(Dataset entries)
Lemma only_io_session {A} (m : M A) :
  only stable io_event m -> only same_options session_event m.
Proof.
  apply only_weaken; [apply stable_same_options | apply io_event_session].
Qed.

Lemma only_play_beep : only stable io_event (play_beep w).
Proof.
  apply (only_play_beep_if w io_event true (fun _ _ => eq_refl) true).
Qed.

Lemma only_getNextResponse r :
  only same_options session_event (getNextResponse r).
Proof.
  unfold getNextResponse. only_tac.
  - by apply only_emit; [tc_solve|].
  - by apply only_modify.
Qed.

Lemma only_cancel r : only same_options session_event (cancel r).
Proof.
  unfold cancel. only_tac.
  - by apply only_emit; [tc_solve|].
  - by apply only_modify.
Qed.

Lemma only_stream_iteration mfuel r playSFX ttsNotXiaoai keepAlive _resp res :
  only same_options session_event
    (stream_iteration w mfuel r playSFX ttsNotXiaoai keepAlive _resp res).
Proof.
  unfold stream_iteration. only_tac;
    try apply only_getNextResponse; try apply only_cancel;
    try apply only__response;
    apply only_io_session;
    first [ apply only_unWakeUp | apply only_wakeUp | apply only_sleep
          | apply only_play_beep ];
    try apply chimeless_io.
Qed.

Lemma only_streamLoop fuel mfuel r playSFX ttsNotXiaoai keepAlive :
  forall _resp res,
    only same_options session_event
      (streamLoop w fuel mfuel r playSFX ttsNotXiaoai keepAlive _resp res).
Proof.
  induction fuel as [|fuel IH]; intros _resp res; cbn [streamLoop].
  - apply only_out_of_fuel; tc_solve.
  - only_tac; [apply only_stream_iteration | apply IH].
Qed.

End Session.

(** ** [response] in three stages *)

Lemma prepend_nil {A} (o : Outcome A) : prepend [] o = o.
Proof. by destruct o. Qed.

Lemma bind_get {A} (k : State -> M A) s : bind get k s = k s s.
Proof. unfold bind, get. apply prepend_nil. Qed.

Lemma bind_ret {A B} (a : A) (k : A -> M B) s : bind (ret a) k s = k a s.
Proof. unfold bind, ret. apply prepend_nil. Qed.

Lemma bind_modify {A} f (k : unit -> M A) s : bind (modify f) k s = k tt (f s).
Proof. unfold bind, modify. apply prepend_nil. Qed.

Lemma bind_emit {A} e (k : unit -> M A) s :
  bind (emit e) k s = prepend [e] (k tt s).
Proof. done. Qed.

Lemma bind_assoc {A B C} (m : M A) (k : A -> M B) (h : B -> M C) s :
  bind (bind m k) h s = bind m (fun a => bind (k a) h) s.
Proof.
  unfold bind. destruct (m s) as [a s1 e1| |]; try done.
  destruct (k a s1) as [b s2 e2| |]; cbn; try done.
  destruct (h b s2); cbn; by rewrite app_assoc.
Qed.

(** The two writes of the flag around the reply (lines 155 and 204). *)
Lemma flag_bracket (m : M Result) s :
  (set_responding true ;;; res <- m ;; set_responding false ;;; ret res) s
  = match m (set_this (BaseSpeaker.with_responding true) s) with
    | Returned res s3 evs =>
        Returned res (set_this (BaseSpeaker.with_responding false) s3)
          (SetResponding true :: evs ++ [SetResponding false])
    | Thrown e s3 evs => Thrown e s3 (SetResponding true :: evs)
    | OutOfFuel s3 evs => OutOfFuel s3 (SetResponding true :: evs)
    end.
Proof.
  unfold set_responding. rewrite bind_assoc, bind_emit, bind_modify.
  unfold bind at 1.
  destruct (m _) as [res s3 evs| |]; cbn; by rewrite ?app_nil_r.
Qed.

Lemma response_run w fuel s :
  response w fuel s
  = match session_body w fuel s (session_entry w s) with
    | Returned res s3 evs =>
        Returned res (set_this (BaseSpeaker.with_responding false) s3)
          (SetResponding true :: evs ++ [SetResponding false])
    | Thrown e s3 evs => Thrown e s3 (SetResponding true :: evs)
    | OutOfFuel s3 evs => OutOfFuel s3 (SetResponding true :: evs)
    end.
Proof.
  unfold response, session_body, session_entry, session_ref.
  rewrite bind_get, bind_modify.
  destruct (Options.stream (options s)) as [r|] eqn:Hs.
  - rewrite bool_decide_eq_true_2 by eauto. rewrite andb_false_r.
    rewrite bind_ret. apply flag_bracket.
  - rewrite bool_decide_eq_false_2 by (intros [? ?]; done). rewrite andb_true_r.
    destruct (response_ttsNotXiaoai w s) eqn:Hn.
    + unfold createStreamResponse.
      rewrite !bind_assoc, bind_get, bind_assoc, bind_modify, bind_ret, bind_ret.
      apply flag_bracket.
    + rewrite bind_ret.
      rewrite (flag_bracket (s0 <- get ;; _response w fuel (options s0))).
      by rewrite bind_get.
Qed.

Lemma only_session_body w fuel s :
  only same_options session_event (session_body w fuel s).
Proof.
  unfold session_body. destruct (session_ref w s).
  - apply only_streamLoop.
  - intros s2. apply only__response.
Qed.

Lemma options_session_entry w s :
  options (session_entry w s) = assign_default_hasNewMsg (options s).
Proof.
  unfold session_entry. cbv zeta.
  by destruct (_ && _).
Qed.

Lemma options_after_response w fuel s :
  options (final (response w fuel s)) = assign_default_hasNewMsg (options s).
Proof.
  rewrite response_run.
  destruct (only_session_body w fuel s (session_entry w s)) as [[Ho _] _].
  rewrite options_session_entry in Ho.
  by destruct (session_body w fuel s (session_entry w s)).
Qed.

(** C10. [response] writes the default interruption check into the
    caller's own object when the caller omitted that member, the
    assignment is still there when the call is over, and every other
    member of the object is left as it was. *)
Theorem response_defaults_interruption_check w fuel s :
  let before := options s in
  let after := options (final (response w fuel s)) in
  (Options.hasNewMsg before = None ->
   Options.hasNewMsg after = Some default_hasNewMsg)
  /\ (forall f, Options.hasNewMsg before = Some f ->
                Options.hasNewMsg after = Some f)
  /\ Options.tts after = Options.tts before
  /\ Options.text after = Options.text before
  /\ Options.stream after = Options.stream before
  /\ Options.audio after = Options.audio before
  /\ Options.speaker after = Options.speaker before
  /\ Options.keepAlive after = Options.keepAlive before
  /\ Options.playSFX after = Options.playSFX before.
Proof.
  cbv zeta. rewrite options_after_response. unfold assign_default_hasNewMsg.
  destruct (Options.hasNewMsg (options s)) as [g|] eqn:Hg; cbn;
    repeat split; try done; congruence.
Qed.

Lemma response_defaults_interruption_check_witness :
  Options.hasNewMsg
    (options (final (response Scenario.calm 3
                       (Scenario.start Scenario.speaker0 Requests.hi))))
  = Some default_hasNewMsg
  /\ value (response Scenario.calm 3
              (Scenario.start Scenario.speaker0 Requests.hi))
     = Some res_undefined.
Proof.
  split; [|reflexivity].
  destruct (response_defaults_interruption_check Scenario.calm 3
              (Scenario.start Scenario.speaker0 Requests.hi)) as [H _].
  apply H. reflexivity.
Defined.

(** C3 (amended). [response] writes the flag exactly twice on every path
    on which it returns (completed, interrupted or skipped): true before
    anything else happens, false as its last action, so the flag is false
    when the call returns.  On a path that ends in a thrown error the
    first write is the only one: the call does not clear the flag. *)
Theorem responding_flag_bracket w fuel s :
  let o := response w fuel s in
  (exists mid,
     forallb session_event mid = true /\
     events o
     = SetResponding true :: mid
       ++ match value o with Some _ => [SetResponding false] | None => [] end)
  /\ (is_Some (value o) -> BaseSpeaker.responding (this (final o)) = false)
  /\ (value o = None -> flag_writes (events o) = [true]).
Proof.
  cbv zeta. rewrite response_run.
  destruct (only_session_body w fuel s (session_entry w s)) as [_ Hev].
  assert (Hfw : forall evs, forallb session_event evs = true ->
                            flag_writes evs = []).
  { induction evs as [|e evs IH]; [done|]. cbn.
    intros [He Hevs]%andb_true_iff. unfold flag_writes in *. cbn.
    rewrite (IH Hevs). by destruct e. }
  destruct (session_body w fuel s (session_entry w s)) as [res s3 evs| |];
    cbn in *.
  - split; [by exists evs|]. split; [|done]. intros _. by destruct s3 as [[]].
  - split; [exists evs; by rewrite app_nil_r|]. split; [by intros [? ?]|].
    intros _. unfold flag_writes in *. cbn. by rewrite Hfw.
  - split; [exists evs; by rewrite app_nil_r|]. split; [by intros [? ?]|].
    intros _. unfold flag_writes in *. cbn. by rewrite Hfw.
Qed.

Lemma responding_flag_bracket_witness :
  BaseSpeaker.responding
    (this (final (response Scenario.calm 3
                    (Scenario.start Scenario.speaker0 Requests.hi))))
  = false.
Proof.
  destruct (responding_flag_bracket Scenario.calm 3
              (Scenario.start Scenario.speaker0 Requests.hi)) as (_ & H & _).
  apply H. exists res_undefined. reflexivity.
Defined.

(** C3 as stated fails: when a device call throws, the call ends with the
    flag still true. *)
Lemma responding_stays_true_after_device_error :
  exists s' evs,
    response Scenario.failing 3 (Scenario.start Scenario.speaker0 Requests.hi)
    = Thrown DeviceError s' evs
    /\ BaseSpeaker.responding (this s') = true
    /\ flag_writes evs = [true].
Proof. eexists _, _. split; [reflexivity|]. split; reflexivity. Qed.

(** ** Requests without a payload *)

Lemma session_entry_this w s :
  this (session_entry w s) = BaseSpeaker.with_responding true (this s).
Proof. unfold session_entry. cbv zeta. by destruct (_ && _). Qed.

(** C8 (amended). A request with no audio URL and no stream, whose text
    is absent or empty, or normalises to the empty string while the
    native provider is in effect, is skipped: [response] returns
    [undefined] and makes no device call at all; it only brackets one
    empty dispatch with the two writes of the flag. *)
Theorem no_payload_is_skipped w fuel s :
  truthy (Options.audio (options s)) = false ->
  Options.stream (options s) = None ->
  truthy (Text.normalize <$> Options.text (options s)) = false ->
  truthy (Options.text (options s)) = false \/ response_tts w s = xiaoai ->
  value (response w fuel s) = Some res_undefined
  /\ events (response w fuel s)
     = [SetResponding true; DispatchBegin (Options.text (options s));
        DispatchEnd res_undefined; SetResponding false]
  /\ device_calls (events (response w fuel s)) = [].
Proof.
  intros Ha Hs Hn Ht.
  assert (Hnx : response_ttsNotXiaoai w s = false).
  { unfold response_ttsNotXiaoai. rewrite Hs, Ha.
    rewrite bool_decide_eq_false_2 by (intros [? ?]; done).
    destruct Ht as [-> | ->]; cbn; [done|]. by rewrite andb_false_r. }
  assert (Hrun : session_body w fuel s (session_entry w s)
                 = Returned res_undefined (session_entry w s)
                     [DispatchBegin (Options.text (options s));
                      DispatchEnd res_undefined]).
  { unfold session_body, session_ref. rewrite Hs, Hnx.
    unfold _response. rewrite bind_emit, bind_get.
    rewrite options_session_entry.
    assert (Hopt : forall o, Options.text (assign_default_hasNewMsg o)
                             = Options.text o
                             /\ Options.audio (assign_default_hasNewMsg o)
                                = Options.audio o).
    { intros o. unfold assign_default_hasNewMsg.
      by destruct (Options.hasNewMsg o). }
    destruct (Hopt (options s)) as [-> ->]. rewrite Ha, Hn.
    by rewrite bind_ret, bind_emit. }
  rewrite response_run, Hrun. done.
Qed.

**Try it:** Exactly one number is wanted in reply: the count of lines above that hold the string "keepAlive".

**Result for this task:** 5